Питер Мэй - Скала
Отец был немного разочарован, что я отправляюсь к Артэру. Все лето он провел, ремонтируя старую деревянную лодку, которую вынесло на берег. Краска выцвела от соленой воды, и название было не разобрать. Тем не менее отец поместил в «Сторновэй газетт» объявление с ее описанием и предложением вернуть ее законному владельцу — тому надо было лишь обратиться за ней. Отец был исключительно честен.

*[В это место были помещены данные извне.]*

(* ===== verification/Randomizer.v ===== *)
(** * Random numbers and floating-point functions (randomizer.cc,
    randomizer.icc, tools.cc, tools.icc)

    The generator of the class [Randomizer] and the functions that calculate
    with [double], which is the binary64 format of the Standard Library's
    [SpecFloat]. *)

From Stdlib Require Import SpecFloat String.
From stdpp Require Import strings.
From S2P Require Import Prelude SocketOps Strings.
Local Open Scope Z_scope.

(** ** [double] *)

Definition double : Set := spec_float.
Definition double_of (z : Z) : double := binary_normalize 53 1024 z 0 false.
Definition fdiv (x y : double) : double := SFdiv 53 1024 x y.
Definition fmul (x y : double) : double := SFmul 53 1024 x y.
Definition fadd (x y : double) : double := SFadd 53 1024 x y.
Definition fsub (x y : double) : double := SFsub 53 1024 x y.

(** The integer below and above a number, and the one towards zero; none for
    an infinity or no number. *)
Definition magnitude_floor (m : positive) (e : Z) : Z :=
  if 0 <=? e then Z.pos m * 2 ^ e else Z.pos m / 2 ^ (- e).
Definition magnitude_ceil (m : positive) (e : Z) : Z :=
  if 0 <=? e then Z.pos m * 2 ^ e else - (- Z.pos m / 2 ^ (- e)).
Definition ceil (x : double) : option Z :=
  match x with
  | S754_zero _ => Some 0
  | S754_finite s m e => Some (if s then - magnitude_floor m e else magnitude_ceil m e)
  | _ => None
  end.
Definition trunc (x : double) : option Z :=
  match x with
  | S754_zero _ => Some 0
  | S754_finite s m e => Some (if s then - magnitude_floor m e else magnitude_floor m e)
  | _ => None
  end.
(** A conversion to an integer type is undefined out of its range. *)
Definition to_range (lo hi : Z) (z : option Z) : option Z :=
  match z with Some z => if (lo <=? z) && (z <=? hi) then Some z else None | None => None end.
Definition to_cardinal : option Z -> option Z := to_range 0 (2 ^ 32 - 1).
Definition to_int64 : option Z -> option Z := to_range (- 2 ^ 63) (2 ^ 63 - 1).

(** ** tools.cc, tools.icc *)

Definition frame_size (payloadBytesPerSecond framesPerSecond : Z) : option Z :=
  to_cardinal (ceil (fdiv (double_of payloadBytesPerSecond) (double_of framesPerSecond))).
(** [calculatePacketsPerSecond] *)
Definition calculatePacketsPerSecond
    (payloadBytesPerSecond framesPerSecond maxPacketSize headerLength : Z) : option Z :=
  frameSize ← frame_size payloadBytesPerSecond framesPerSecond;
  a ← to_cardinal (ceil (fdiv (double_of frameSize) (double_of (u32 (maxPacketSize - headerLength)))));
  b ← to_cardinal (ceil (fdiv (double_of payloadBytesPerSecond) (double_of frameSize)));
  Some (u32 (a * b)).
(** [calculateBytesPerSecond] *)
Definition calculateBytesPerSecond
    (payloadBytesPerSecond framesPerSecond maxPacketSize headerLength : Z) : option Z :=
  frameSize ← frame_size payloadBytesPerSecond framesPerSecond;
  a ← to_cardinal (ceil (fdiv (double_of frameSize) (double_of (u32 (maxPacketSize - headerLength)))));
  let headerBytesPerFrame := u32 (a * headerLength) in
  b ← to_cardinal (ceil (fdiv (double_of payloadBytesPerSecond) (double_of frameSize)));
  Some (u32 (u32 (headerBytesPerFrame + frameSize) * b)).

(** 2000 bytes per frame in packets of 1500 bytes with a header of 40: two
    packets for each of 25 frames. *)
Example packets_per_second :
  calculatePacketsPerSecond 50000 25 1500 40 = Some 50
  /\ calculateBytesPerSecond 50000 25 1500 40 = Some 52000.
Proof. by vm_compute. Qed.

(** [translateToBinary], [translateToDouble]: 32 bits behind the point. *)
Definition shift32 : double := double_of (2 ^ 32).
Definition translateToBinary (x : double) : option Z :=
  z ← to_int64 (trunc (fmul x shift32)); Some (wrap 64 z).
Definition translateToDouble (x : Z) : double := fdiv (double_of (let y := u64 x in if y <? 2 ^ 63 then y else y - 2 ^ 64)) shift32.

(** [getMicroTime], of the result of [gettimeofday]. *)
Definition getMicroTime (tv_sec tv_usec : Z) : Z := wrap 64 (wrap 64 (tv_sec * 1000000) + tv_usec).

(** [printTimeStamp], with the text of [strftime] for the local time. *)
Definition printTimeStamp (strftime : string -> Z -> string) (microTime : Z) : string :=
  let part := print_unsigned 10 (u32 (microTime mod 1000000) / 100) in
  strftime "%d-%b-%Y %H:%M:%S"%string (microTime / 1000000)
  +:+ "." +:+ String.concat "" (replicate (4 - String.length part) "0"%string) +:+ part +:+ ": ".
(** [getUserName], with the entry of the user: login and real name. *)
Definition getUserName (entry : option (string * string)) (size : Z) (realName : bool) : bool * string :=
  match entry with
  | Some (pw_name, pw_gecos) =>
      (true, String.substring 0 (Z.to_nat (size - 1)) (if realName then pw_gecos else pw_name))
  | None => (false, EmptyString)
  end.

(** ** [Randomizer] *)

(** Every step is that of a linear congruential generator modulo 2^32; a call
    returns the number and the new [Value]. *)
Definition random8 (value : Z) : Z * Z :=
  let value := random32_step value in (Z.land value 0xff, value).
Definition random16 (value : Z) : Z * Z :=
  let value := random32_step value in (Z.land value 0xffff, value).
Definition random64 (value : Z) : Z * Z :=
  let value1 := random32_step value in
  let value := random32_step value1 in
  (Z.lor (Z.shiftl value1 32) value, value).
(** [random()]: 63 bits as a fraction; zero becomes one. *)
Definition random_double (value : Z) : double * Z :=
  let '(n, value) := random64 value in
  let number := Z.land n (2 ^ 63 - 1) in
  (if number =? 0 then double_of 1 else fdiv (double_of number) (double_of (2 ^ 63)), value).
(** [random(a, b)] *)
Definition random_cardinal (a b value : Z) : Z * Z :=
  let c := u32 (u32 (b - a) + 1) in
  let value := random32_step value in
  (if c =? 0 then a else u32 (value mod c + a), value).
Definition random_between (a b : double) (value : Z) : double * Z :=
  let c := fsub b a in
  let '(x, value) := random_double value in (fadd (fmul x c) a, value).
(** [setSeed] *)
Definition setSeed_time (tv_sec tv_usec : Z) : Z := u32 (getMicroTime tv_sec tv_usec).
Definition setSeed (seed : Z) : Z := seed.

(** Outputs of successive calls. *)
Fixpoint outputs (f : Z -> Z * Z) (n : nat) (value : Z) : list Z :=
  match n with O => [] | S n => (f value).1 :: outputs f n (f value).2 end.

(** ** Properties *)

Lemma step_mod k value : 0 <= k <= 32 ->
  random32_step value mod 2 ^ k = ((value mod 2 ^ k) * 31415821 + 1) mod 2 ^ k.
Proof.
  intros Hk. assert (H2 : 2 ^ k <> 0) by (apply Z.pow_nonzero; lia).
  unfold random32_step, wrap. rewrite Z.mod_mod_divide.
  - by rewrite (Z.add_mod (value mod 2 ^ k * _)), Z.mul_mod_idemp_l, <- Z.add_mod.
  - exists (2 ^ (32 - k)). rewrite <- Z.pow_add_r by lia. f_equal. lia.
Qed.

Lemma outputs8_mod n : forall value, outputs random8 n value = outputs random8 n (value mod 2 ^ 8).
Proof.
  assert (Hone : forall v, (random8 v).1 = (random8 (v mod 2 ^ 8)).1
    /\ (random8 v).2 mod 2 ^ 8 = (random8 (v mod 2 ^ 8)).2 mod 2 ^ 8).
  { intros v. unfold random8. cbn [fst snd]. change 0xff with (Z.ones 8).
    rewrite !Z.land_ones, !(step_mod 8) by lia. by rewrite Z.mod_mod by lia. }
  induction n as [|n IH]; intros value; [done|]. cbn [outputs].
  destruct (Hone value) as [E1 E2]. rewrite E1. f_equal. rewrite IH, E2, <- IH. done.
Qed.

Abbreviation state_after i value := (Nat.iter i random32_step value).
Lemma outputs_later n k : forall value,
  drop k (outputs random8 (k + n) value) = outputs random8 n (state_after k value).
Proof.
  induction k as [|k IH]; intros value; [done|].
  rewrite Nat.iter_succ_r. cbn [Nat.add outputs drop]. apply IH.
Qed.
Lemma outputs_take n m : forall value, (n <= m)%nat ->
  outputs random8 n value = take n (outputs random8 m value).
Proof.
  revert m. induction n as [|n IH]; intros m value Hm; [done|]. destruct m as [|m]; [lia|].
  cbn [outputs take]. f_equal. apply IH. lia.
Qed.
Lemma outputs_lookup n : forall i value x, outputs random8 n value !! i = Some x ->
  (i < n)%nat /\ x = state_after (S i) value mod 2 ^ 8.
Proof.
  induction n as [|n IH]; intros [|i] value x E; cbn [outputs lookup list_lookup] in E; try done.
  - injection E as <-. split; [lia|]. cbn [random8 fst Nat.iter nat_rect].
    change 0xff with (Z.ones 8). by rewrite Z.land_ones by lia.
  - apply IH in E as [H1 ->]. split; [lia|]. by rewrite (Nat.iter_succ_r (S i)).
Qed.

(** The check of one run of twice the length. *)
Definition cycle_check (n : nat) (l : list Z) : bool :=
  bool_decide (Forall (fun x => x ∈ take n l) (seqZ 0 (2 ^ 8)))
  && forallb (fun i => bool_decide (merge_sort Z.le (take n (drop i l)) = seqZ 0 (2 ^ 8))) (seq 1 n).
Lemma cycle_from_check n value :
  cycle_check n (outputs random8 (n + n) 0) = true -> outputs random8 n value ≡ₚ seqZ 0 (2 ^ 8).
Proof.
  intros [H1 H2]%andb_true_iff. apply bool_decide_eq_true in H1.
  rewrite Forall_forall in H1. rewrite forallb_forall in H2.
  rewrite <- (outputs_take n (n + n)) in H1 by lia.
  assert (Hin : value mod 2 ^ 8 ∈ outputs random8 n 0).
  { apply H1, elem_of_seqZ. pose proof (Z.mod_pos_bound value (2 ^ 8) ltac:(lia)). lia. }
  apply list_elem_of_lookup_1 in Hin as [i Hi]. apply outputs_lookup in Hi as [Hlt E].
  rewrite outputs8_mod, E, <- outputs8_mod, <- (outputs_later n (S i)).
  rewrite (outputs_take (S i + n) (n + n)) by lia. rewrite skipn_firstn_comm.
  replace (S i + n - S i)%nat with n by lia.
  assert (Hs : In (S i) (seq 1 n)) by (apply in_seq; lia).
  specialize (H2 (S i) Hs). apply bool_decide_eq_true in H2.
  rewrite <- H2. symmetry. apply merge_sort_Permutation.
Qed.

(** Among 256 successive 8-bit numbers every one occurs exactly once, whatever
    the seed: the generator has the period 256. *)
Lemma random8_cycle (value : Z) : outputs random8 256 value ≡ₚ seqZ 0 (2 ^ 8).
Proof. apply cycle_from_check. vm_cast_no_check (eq_refl true). Qed.

Lemma random32_step_range value : 0 <= random32_step value < 2 ^ 32.
Proof. apply Z.mod_pos_bound. lia. Qed.

(** [Randomizer::random(a, b)] returns a number of the interval, for every
    state of the generator; every number of a proper interval is possible, but
    for the interval of all 32-bit numbers the result is always [a]. *)
Theorem random_in_interval (a b : Z) (Ha : 0 <= a) (Hab : a <= b) (Hb : b < 2 ^ 32) :
  (forall value, a <= (random_cardinal a b value).1 <= b)
  /\ (b - a < 2 ^ 32 - 1 -> forall x, a <= x <= b -> exists value, 0 <= value < 2 ^ 32
        /\ (random_cardinal a b value).1 = x)
  /\ (b - a = 2 ^ 32 - 1 -> forall value, (random_cardinal a b value).1 = a).
Proof.
  assert (Ec : u32 (u32 (b - a) + 1) = if b - a =? 2 ^ 32 - 1 then 0 else b - a + 1).
  { rewrite (wrap_small 32 (b - a)) by lia. destruct (Z.eqb_spec (b - a) (2 ^ 32 - 1)) as [->|Hne].
    - done.
    - apply wrap_small. lia. }
  unfold random_cardinal. rewrite Ec. destruct (Z.eqb_spec (b - a) (2 ^ 32 - 1)) as [E|Hne]; cbn [fst].
  - change (0 =? 0) with true. cbv iota. split_and!; [lia|lia|done].
  - rewrite (proj2 (Z.eqb_neq (b - a + 1) 0)) by lia.
    assert (Hm : forall value, 0 <= random32_step value mod (b - a + 1) < b - a + 1)
      by (intros; apply Z.mod_pos_bound; lia).
    split_and!; [| |lia].
    + intros value. specialize (Hm value). rewrite wrap_small; lia.
    + intros _ x Hx.
      assert (Hinv : exists value, 0 <= value < 2 ^ 32 /\ random32_step value = x - a).
      { (* the multiplier is odd and so has an inverse *)
        exists (u32 ((x - a - 1) * 352788677)). split; [apply Z.mod_pos_bound; lia|].
        unfold random32_step, wrap. rewrite Z.add_mod, Z.mul_mod_idemp_l, <- Z.add_mod by lia.
        replace ((x - a - 1) * 352788677 * 31415821 + 1)
          with (x - a + (x - a - 1) * 2580496 * 2 ^ 32) by lia.
        rewrite Z.mod_add by lia. apply Z.mod_small. lia. }
      destruct Hinv as (value & Hv & E). exists value. split; [done|].
      rewrite E, Z.mod_small by lia. rewrite wrap_small; lia.
Qed.
Lemma random_in_interval_witness :
  (forall value, 10 <= (random_cardinal 10 20 value).1 <= 20)
  /\ exists value, (random_cardinal 10 20 value).1 = 17.
Proof.
  destruct (random_in_interval 10 20) as (Hin & Hall & _); [lia|lia|lia|].
  split; [exact Hin|]. destruct (Hall ltac:(lia) 17 ltac:(lia)) as (value & _ & E). by exists value.
Defined.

Но, думаю, он был рад, что никто за лодкой так и не пришел, и теперь он мог реконструировать ее с чистой совестью.
Тем летом я проводил много времени с отцом, помогая ему шлифовать деревянный корпус, счищая остатки краски, держа для устойчивости рабочий стол, когда он выпиливал новые поперечные доски для днища из выброшенной на берег древесины. На аукционе в Сторновэе отец по бросовой цене купил уключины, а весла сделал сам. Он хотел поставить на лодку мачту, а парус сделать из брезента, что мы нашли во время одной из наших вылазок на пляж. В гараже обнаружился старый подвесной двигатель, который отец хотел попробовать починить. Тогда мы могли бы плавать как угодно: ходить под парусом, использовать весла или мотор. Но до этого надо было еще дожить: сейчас отец хотел просто спустить лодку на воду и сделать пробный круг по заливу — от Порт-оф-Несса до гавани Кробоста.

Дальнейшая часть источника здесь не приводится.